Quando si parla degli abusi compiuti dagli Europei in Africa durante il dominio coloniale, si fa quasi sempre riferimento alle malefatte perpetrate da nazioni come Francia, Regno Unito, Germania, o Italia. Quasi mai si fa accenno al Belgio, se non di recente, e su come su iniziativa di un solo uomo, una distesa di oltre due milioni di chilometri quadrati sia diventata il più grande lager della Storia.

L’uomo in questione era Leopoldo II di Sassonia-Coburgo-Gotha, omonimo figlio e successore del primo sovrano del Belgio indipendente, sul trono di Bruxelles dal 1865 alla propria morte nel 1909. Essendo il Belgio una monarchia costituzionale, il Re aveva ben poco potere personale e il suo operato era sottoposto al controllo del Parlamento. Inoltre, egli guardava con invidia agli imperi coloniali degli altri “colleghi” europei, e si rammaricava del fatto che il Belgio non avesse uno proprio. Per questo motivo, stante lo scarso interesse nutrito tanto dal Parlamento e dal popolo belga per le avventure d’oltremare, Leopoldo si attivò per acquisire il controllo di una colonia da privato cittadino. Dopo aver tentato senza successo di ottenere la cessione delle Filippine dalla Spagna, finalmente nel 1885 il Re del Belgio pote coronare il suo sogno acquistando un enorme territorio nell’Africa Centrale che fu chiamato “Stato Libero del Congo”. In realtà questo nuovo Stato era tutto fuorché libero. Leopoldo fu incoronato Sovrano con potere assoluto e nonostante le premesse “umanitarie”, quello dello Stato Libero del Congo sarebbe diventato uno dei capitoli più neri e vergognosi della storia belga.

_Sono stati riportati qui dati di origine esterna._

(** What the extractors of src/server.js can leave in the slots: no
    negative number, and no country code but the two of the partner
    files.  The empty wizard is such a record. *)
Definition sane (w : ServerJs.Wizard) : Prop :=
  (forall b, ServerJs.budget w = Some b -> (0 <= b)%Z)
  /\ (forall c, ServerJs.countryCode w = Some c -> c = lit "us" \/ c = lit "canada")
  /\ (forall n, ServerJs.weeks w = Some n -> (0 <= n)%Z).

(** Every counter of the store is within the quota. *)
Definition counted (sessions : gmap jsstring ServerJs.Session) : Prop :=
  map_Forall (fun _ s => (0 <= ServerJs.count s <= MAX_MESSAGES_FREE)%Z) sessions.

(** [typeof v === "string"] *)
Definition isString (v : Part003.json) : bool :=
  match v with
  | Part003.JStr _ => true
  | _ => false
  end.


(** Units of [weeksRegex] that are whole words of the pattern. *)
Definition weekUnits : list jsstring := [lit "settimane"; lit "mesi"; lit "mese"].

(** The same for the slots of part_002. *)
Definition sane002 (w : Part002.Wizard) : Prop :=
  (forall b, Part002.budget w = Some b -> (0 <= b)%Z)
  /\ (forall c, Part002.countryCode w = Some c -> c = lit "us" \/ c = lit "canada")
  /\ (forall n, Part002.weeks w = Some n -> (0 <= n)%Z).

(** Units of the [weeksRegex] of part_002 that are whole words of it. *)
Definition weekUnits002 : list jsstring :=
  [lit "settimane"; lit "weeks"; lit "mesi"; lit "mese"; lit "months"].

(** * Sample data

    A small partner directory and a few sessions, used to run the
    definitions on concrete inputs. *)

Definition boston : Partner :=
  mkPartner (lit "Harbor School") (lit "Boston") 300 200 500 (lit "").
Definition toronto : Partner :=
  mkPartner (lit "Maple College") (lit "Toronto") 200 150 400 (lit "").
Definition san_diego : Partner :=
  mkPartner (lit "Pacific Institute") (lit "San Diego") 250 (301 # 2) 400 (lit "").
Definition new_york : Partner :=
  mkPartner (lit "Hudson Academy") (lit "New York") 350 250 600 (lit "").

(** Only [partners/us.json] exists. *)
Definition sample_disk (path : jsstring) : M jsstring :=
  if bool_decide (path = lit "partners/us.json") then Ok (lit "[4 partners]")
  else Throw (lit "ENOENT: no such file or directory").

Definition sample_parse (raw : jsstring) : M (list Partner) :=
  if bool_decide (raw = lit "[4 partners]")
  then Ok [new_york; boston; san_diego; toronto]
  else Throw (lit "Unexpected token").

Definition sample_responder (text : jsstring) : M (option jsstring) :=
  Ok (Some (lit "Edovia confronta programmi di studio all'estero.")).

Definition nearly_done : ServerJs.Session :=
  ServerJs.mkSession 3
    (ServerJs.mkWizard (Some 9000%Z) (Some (lit "canada")) (Some 24%Z) None).

Definition exhausted : ServerJs.Session :=
  ServerJs.mkSession 20
    (ServerJs.mkWizard (Some 9000%Z) (Some (lit "us")) None None).

Definition budget_known : ServerJs.Session :=
  ServerJs.mkSession 1 (ServerJs.mkWizard (Some 9000%Z) None None None).

(** A quoted JSON string. *)
Definition quoted (s : string) : jsstring := [34] ++ lit s ++ [34].

(** An answer of the controller model without [reply]:
    {"updatedWizard":{"budget":7000},"action":"ask_more"} *)
Definition answer_without_reply : jsstring :=
  lit "{" ++ quoted "updatedWizard" ++ lit ":{" ++ quoted "budget"
  ++ lit ":7000}," ++ quoted "action" ++ lit ":" ++ quoted "ask_more" ++ lit "}".

(** An answer with an action and a budget outside the contract:
    {"updatedWizard":{"budget":"tanto"},"action":"dance","reply":"ok"} *)
Definition answer_with_odd_action : jsstring :=
  lit "{" ++ quoted "updatedWizard" ++ lit ":{" ++ quoted "budget" ++ lit ":"
  ++ quoted "tanto" ++ lit "}," ++ quoted "action" ++ lit ":" ++ quoted "dance"
  ++ lit "," ++ quoted "reply" ++ lit ":" ++ quoted "ok" ++ lit "}".

Definition sample_controller (wizard : gmap jsstring Part003.json)
  (text : jsstring) : M (option jsstring) :=
  if bool_decide (text = lit "balliamo") then Ok (Some answer_with_odd_action)
  else if bool_decide (text = lit "boh") then Ok (Some (lit "{"))
  else Ok (Some answer_without_reply).

Definition sample_parse_value (raw : jsstring) : M Part003.json :=
  if bool_decide (raw = answer_without_reply) then
    Ok (Part003.JObj
          {[ lit "updatedWizard" :=
               Part003.JObj {[ lit "budget" := Part003.JNum 7000 ]};
             lit "action" := Part003.JStr (lit "ask_more") ]})
  else if bool_decide (raw = answer_with_odd_action) then
    Ok (Part003.JObj
          {[ lit "updatedWizard" :=
               Part003.JObj {[ lit "budget" := Part003.JStr (lit "tanto") ]};
             lit "action" := Part003.JStr (lit "dance");
             lit "reply" := Part003.JStr (lit "ok") ]})
  else if bool_decide (raw = lit "{}") then Ok (Part003.JObj ∅)
  else Throw (lit "Unexpected end of JSON input").

(** A directory in which two schools cost the same. *)
Definition boston_annex : Partner :=
  mkPartner (lit "Harbor School Annex") (lit "Boston") 200 300 500 (lit "").

Definition twin_disk (path : jsstring) : M jsstring := Ok (lit "[3 partners]").

Definition twin_parse (raw : jsstring) : M (list Partner) :=
  Ok [boston; toronto; boston_annex].

(** A responder and a controller model that are out of reach. *)
Definition failing_responder (text : jsstring) : M (option jsstring) :=
  Throw (lit "429 Too Many Requests").

Definition failing_controller (wizard : gmap jsstring Part003.json)
  (text : jsstring) : M (option jsstring) :=
  Throw (lit "429 Too Many Requests").

(** A disk with the same partner files and another file beside them. *)
Definition larger_disk (path : jsstring) : M jsstring :=
  if bool_decide (path = lit "partners/us.json") then Ok (lit "[4 partners]")
  else if bool_decide (path = lit "partners/../server.js") then Ok (lit "import express")
  else Throw (lit "ENOENT: no such file or directory").

Ltac split_truthy :=
  repeat match goal with
    | |- context [truthyZ ?v] => is_var v; destruct (truthyZ v) eqn:?; simpl
    | |- context [truthyS ?v] => is_var v; destruct (truthyS v) eqn:?; simpl
    end.

(** * Numbers as the code computes them

    A JavaScript number is an IEEE 754 binary64 value and [-], [*], [+]
    and [/] round to the nearest one, ties to even.  [spec_float] and the
    operations of the Standard Library's [SpecFloat] are the format and
    its arithmetic. *)

Module Binary64.

Definition prec : Z := 53.
Definition emax : Z := 1024.

Definition add : spec_float -> spec_float -> spec_float := SFadd prec emax.
Definition sub : spec_float -> spec_float -> spec_float := SFsub prec emax.
Definition mul : spec_float -> spec_float -> spec_float := SFmul prec emax.
Definition div : spec_float -> spec_float -> spec_float := SFdiv prec emax.
(** Whether a character occurs in a string. *)
Fixpoint occurs (c : ascii) (s : string) : bool :=
  match s with
  | EmptyString => false
  | String d s' => Ascii.eqb d c || occurs c s'
  end.

(** Strings [QueryEscape] leaves as they are: no space and no character
    to escape. *)
Fixpoint plain (s : string) : bool :=
  match s with
  | EmptyString => true
  | String c s' => negb (Ascii.eqb c " ") && negb (shouldEscape c) && plain s'
  end.

(** ** The request parameters of a search *)

(** [intParamToString] returns an empty string for -1. *)
Definition intParamToString (i : Z) : string :=
  if decide (i = -1) then "" else Itoa i.

(** The [url.Values] literal of [searchRequest]. *)
Definition searchParams (searchTerm : string) (limit offset : Z) : Values :=
  <["offset" := [intParamToString offset]]>
    (<["limit" := [intParamToString limit]]>
       (<["query" := [searchTerm]]> ∅)).

(** ** The client *)

(** [http.Response], as far as the package reads it: the status code is
    never looked at, the body is handed to the XML decoder. *)
Record Response : Type := mkResponse { StatusCode : Z; Body : string }.

Section WS2.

Il sogno di Leopoldo aveva le sue radici quasi dieci anni prima, nel 1876, quando il Re indisse una conferenza geografica a Bruxelles, alla quale invitò geografi, esploratori e filantropi da tutta Europa esortandoli a esplorare per suo conto larghe distese di terra africane ancora non reclamate per poter “civilizzare”, come si diceva allora, la popolazione locale, migliorandone la qualità di vita. A questa conferenza partecipò anche l’esploratore gallese Henry Morton Stanley, il quale individuò un territorio molto promettente nel bacino del fiume Congo.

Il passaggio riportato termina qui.